Marinesegler GORCH FOCK auf kleiner Fahrt von Berne nach Lemwerder

Noch ohne Rahen und geleitet von zwei Schleppern verholte das Segelschulschiff der Deutschen Marine GORCH FOCK von der Lürssen-Werft in Warfleth zur Lürssen-Werft in Lemwerder. Auf beiden Seiten der Weser standen trotz der frischen Temperaturen sehr viele Interessierte. Darunter auch deutsche und ausländische Fotografen und Fernsehteams, die den Großsegler, nach fünfjähriger Instandsetzung wiedersehen wollten. vegesack-maritim.de veröffentlicht dazu die offizielle Erklärung der Lürssen-Werft von Oliver Grün:

GORCH FOCK zu Wasser – auf gutem Weg

Masten aufstellen, Rumpf beschichten, Wellenanlage einbringen, Motor instandsetzen. Bei Wind und Wetter arbeiten am Lürssen-Standort Berne mehr als 150 Spezialisten Tag für Tag auf ein Ziel hinaus: Die GORCH FOCK wieder unter Segel setzen. Heute wurde das Schiff erfolgreich zu Wasser gelassen und damit ein besonderer Meilenstein erreicht. Das Bremer Familienunternehmen Lürssen hat die Instandsetzung des Segelschulschiffes im Oktober 2019 übernommen und plant mit einer Übergabe an die Deutsche Marine Ende Mai dieses Jahres.

„Wenn wir Schiffe wieder ihrem Element übergeben, ist das immer ein bewegender Moment. Im Fall der GORCH FOCK ist die Freude besonders groß. Auf dem Traditionssegler haben unzählige Matrosen ihr Handwerk von der Pike auf gelernt, das Schiff war und ist das Aushängeschild unserer Marine, die Strahlkraft dieses Segelschiffes wirkt weit über die Marine hinaus. Durch die Verbundenheit unseres Hauses mit der Deutschen Marine waren wir uns schnell einig, unserem Kunden Unterstützung anzubieten und unser Knowhow und unsere Fähigkeiten zu nutzen, die GORCH FOCK wieder unter Segel zu setzen“, sagte Tim Wagner, Geschäftsführer der Fr. Lürssen Werft.

Genau gegenüber dem Schlepper REGINA des MTV Nautilus wurde das Segelschulschiff festgemacht. Dort erfolgen jetzt unter anderem die technischen Erprobungen.
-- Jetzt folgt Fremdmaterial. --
(** C9, amended.  [backtest] leaves the caller's frame as it was: it
    works on a copy, a new object that its result refers to, and changes
    nothing else in the store.  [generate_signals] is not a pure stage: it
    writes the [Signal] and [Position] columns (and, when there are
    enough rows, the two moving-average columns) into the very frame it
    is given and returns that same frame; the closes and every other
    column stay as they were. *)
Theorem C9_frame_effects :
  (forall np_sqrt self data cap com (h : store) d,
     h !! data = Some d -> (0 < df_len d)%nat ->
     exists r h',
       backtest np_sqrt self data cap com h = inr (r, h')
       /\ h' !! data = Some d
       /\ res_data r <> data
       /\ h !! res_data r = None
       /\ res_equity_curve r = res_data r
       /\ forall l, l <> res_data r -> h' !! l = h !! l)
  /\ (forall self data (h : store) d,
        h !! data = Some d ->
        exists d',
          generate_signals self data h = inr (data, <[data := d']> h)
          /\ Close d' = Close d
          /\ cols d' !! "Signal"%string = Some (signal_column self (Close d))
          /\ cols d' !! "Position"%string = Some (position_column self (Close d))
          /\ forall n : string,
               n <> "Signal"%string -> n <> "Position"%string ->
               n <> ma_name (short_window self) ->
               n <> ma_name (long_window self) ->
               cols d' !! n = cols d !! n).
Proof.
  split.
  - intros np_sqrt self data cap com h d Hd Hlen.
    rewrite (backtest_run _ _ _ _ _ _ d Hd).
    destruct (metrics_of_equity_frame np_sqrt self d cap com Hlen) as [m ->].
    assert (h !! fresh (dom h) = None) as Hfresh.
    { apply not_elem_of_dom, is_fresh. }
    assert (fresh (dom h) <> data) as Hne by congruence.
    do 2 eexists. split; [reflexivity|]. simpl.
    repeat split; try done.
    + by rewrite lookup_insert_ne.
    + intros l Hl. by rewrite lookup_insert_ne.
  - intros self data h d Hd.
    exists (generate_signals_frame self d).
    split; [by apply generate_signals_run|].
    rewrite generate_signals_frame_eq.
    destruct (Z.of_nat (df_len d) <? long_window self)%Z; simpl;
      (repeat split;
       [ by rewrite lookup_insert_ne, lookup_insert_eq
       | by rewrite lookup_insert_eq
       | intros n H1 H2 H3 H4; by rewrite ?lookup_insert_ne ]).
Qed.

(** ** No look-ahead (C3) *)

(** Row [i] of the lagged position is row [i-1] of the position. *)
Lemma take_S_position_lagged i (pos : Series) :
  (i < length pos)%nat ->
  take (S i) (position_lagged pos) = Fin 0 :: fillna (Fin 0) (take i pos).
Proof.
  intros Hi. unfold position_lagged, shift1.
  rewrite take_fillna, take_take.
  replace (S i `min` length pos)%nat with (S i) by lia.
  reflexivity.
Qed.

Lemma strategy_returns_net_row_local close1 close2 (pos1 pos2 : Series) com i :
  length pos1 = length close1 -> length pos2 = length close2 ->
  take (S i) close1 = take (S i) close2 ->
  take i pos1 = take i pos2 ->
  strategy_returns_net close1 pos1 com !! i
  = strategy_returns_net close2 pos2 com !! i.
Proof.
  intros Hl1 Hl2 Hc Hp.
  assert (S i `min` length close1 = S i `min` length close2)%nat as Hmin.
  { by rewrite <- !length_take, Hc. }
  destruct (decide (i < length close1)%nat) as [Hi|Hi].
  - rewrite <- (lookup_take_lt (strategy_returns_net close1 pos1 com) (S i) i)
      by lia.
    rewrite <- (lookup_take_lt (strategy_returns_net close2 pos2 com) (S i) i)
      by lia.
    f_equal. unfold strategy_returns_net.
    rewrite !zip_with_take, <- !fmap_take, !take_series_abs, !take_diff,
      !take_pct_change, <- !fmap_take.
    rewrite !take_S_position_lagged by lia.
    by rewrite Hc, Hp.
  - rewrite !lookup_ge_None_2; [done|..];
      rewrite length_strategy_returns_net by done; lia.
Qed.
(** * rpncalc: a shallow embedding of src/rpncalc.c and src/rpncalc.cc

    Both programs are modelled: the C program (segmented stack
    [struct stack], one token per input line, [parse_buf]) and the C++
    program ([std::list<double>] stack, several space-separated tokens per
    line, [parse_token] and [exec_line]).  Doubles are Rocq's primitive
    binary64 floats, so [x == 0], [x + y], [y / x] are the IEEE operations
    the programs execute. *)

From Stdlib Require Import String Ascii List ZArith Bool Lia.
From Stdlib Require Import Floats Uint63.
Import ListNotations.

Open Scope string_scope.

(** ** Characters and the validity checks shared by both programs *)

Module Tok.

(** [isdigit] in the C locale. *)
Definition isdigit (c : ascii) : bool :=
  let n := nat_of_ascii c in (48 <=? n)%nat && (n <=? 57)%nat.

Definition is_op_char (c : ascii) : bool :=
  (c =? "+")%char || (c =? "-")%char || (c =? "*")%char || (c =? "/")%char.

(** [is_valid_double]: the loop over the characters with the flag [p]
    recording whether a dot was already skipped. *)
Fixpoint is_valid_double_loop (p : bool) (buf : string) : bool :=
  match buf with
  | EmptyString => true
  | String c rest =>
      if (c =? ".")%char && negb p then is_valid_double_loop true rest
      else if negb (isdigit c) then false
      else is_valid_double_loop p rest
  end.

Definition is_valid_double (buf : string) : bool := is_valid_double_loop false buf.

(** [is_valid_int buf len]: the first [len] characters are digits. *)
Fixpoint is_valid_int (buf : string) (len : nat) : bool :=
  match len, buf with
  | O, _ => true
  | S n, String c rest => isdigit c && is_valid_int rest n
  | S _, EmptyString => true  (* not reached: len <= strlen buf *)
  end.

(** first and last character of a non-empty token *)
Definition front (s : string) : ascii :=
  match s with EmptyString => "000"%char | String c _ => c end.

Definition at_index (s : string) (i : nat) : ascii :=
  match String.get i s with Some c => c | None => "000"%char end.

End Tok.

(** ** Decimal conversion: [strtod], [std::stod], [strtol], [std::stol]

    These are C and C++ library functions, modelled on the strings the
    programs hand them: an optional sign followed by digits (and, for the
    floating conversions, at most one dot), as checked by [is_valid_double]
    and [is_valid_int] just before the call. *)

Module Conv.
Import Tok.

Definition digit_val (c : ascii) : Z := Z.of_nat (nat_of_ascii c) - 48.

(** Scan digits with at most one dot, stopping at the first other
    character: mantissa, number of fractional digits, number of digits. *)
Fixpoint scan (dot : bool) (s : string) (m f : Z) (nd : nat) : Z * Z * nat :=
  match s with
  | EmptyString => (m, f, nd)
  | String c rest =>
      if (c =? ".")%char && negb dot then scan true rest m f nd
      else if isdigit c then
        scan dot rest (10 * m + digit_val c) (if dot then f + 1 else f) (S nd)
      else (m, f, nd)
  end.
(** * Brasileirão exporters: a shallow embedding of [cbf-script.py] and [script.py]

    Both scripts fetch match data over HTTP, flatten every match into a
    record with a fixed set of fields, build a [pandas.DataFrame] from the
    records and write it with [to_csv].

    Modelling choices.
    - A Python [str] is the list of its code points ([pystr]); JSON numbers
      are integers (floating point is left out); a JSON object is an
      association list read by first match, which also keeps the insertion
      order that [pandas] uses for the column order.
    - A raised exception is the [Err] branch of [result]; code that also
      touches the outside world (files, log, standard output) lives in the
      state-and-error monad [prog] over [World].  The text of a log line or
      of a printed line is a fixed template around some data: an [event]
      keeps the data.
    - [requests], [pandas], [csv] and the codecs are libraries, not part
      of the scripts.  The parts of them that the scripts rely on are
      written out ([raise_for_status], the construction of a frame from a
      list of dicts, the text that [to_csv] writes, UTF-8); what depends on
      the Unicode database or on floating point ([str.lower], [str] of
      containers, [repr] of floats, the aggregations of the summary log)
      is a field of the class [Externals].  What the network and the clock
      answer during a run is the class [Environment].  The line terminator
      of [to_csv] is [os.linesep], fixed here to LF; failures of the file
      system other than a file standing where the output directory should
      be are left out. *)

From Stdlib Require Import ZArith NArith String Ascii DecimalString.
From Stdlib Require DecimalPos DecimalZ.
From stdpp Require Import base option list gmap.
„Dabei war uns von Beginn an bewusst: Wir übernehmen mit den Arbeiten an der Bark ein Projekt unter durchaus schwierigen Vorzeichen. Aufgrund teils unvollständiger Bauunterlagen mussten wir zahlreiche Änderungen an den schiffbaulichen Arbeiten vornehmen. Erhebliche Anstrengungen waren nicht zuletzt auch bei der Koordination der am Projekt beteiligten Zuliefererunternehmen erforderlich, da ein vorangegangener mehrmonatiger Baustopp infolge der Insolvenz des früheren Auftragnehmers im Prinzip einem Projektneuanfang gleichkam“, so Wagner weiter. „Entsprechend schlossen wir mit dem Öffentlichen Auftraggeber vor Projektübernahme einen Änderungsvertrag zur Instandsetzung der GORCH FOCK auf der Grundlage einer umfassend neubewerteten Leistungsbeschreibung mit entsprechend verbindlich formulierten Zielvorgaben und realistischem Zeithorizont.“

„Der erfolgreiche Stapellauf heute ist daher etwas Besonderes und das Ergebnis einer vertrauensvollen und konstruktiven Zusammenarbeit mit allen Stellen und Vertretern des Kunden. Der Dank gilt hierbei natürlich auch allen unseren Mitarbeiterinnen und Mitarbeitern, deren engagierter Einsatz es trotz der Corona-bedingten Widrigkeiten es überhaupt ermöglicht hat, diesen Termin einzuhalten. Wir werden nun weiter unter Hochdruck auf den vereinbarten Übergabetermin hinarbeiten“, sagte Wagner abschließend.

Im Anschluss an den „Stapellauf“ über den werfteigenen Synchrolift verholten Schlepper die GORCH FOCK zum Lürssen-Standort Lemwerder. An der dortigen Pier erfolgt in den kommenden Wochen die Endausrüstung – darunter der weitere Aufbau der Inneneinrichtung – und die Inbetriebnahme.

Das -Wohnschuiff für die Stammbesatzung der GORCH FOCK war shon zuvor nach Lemwerder verholt worden.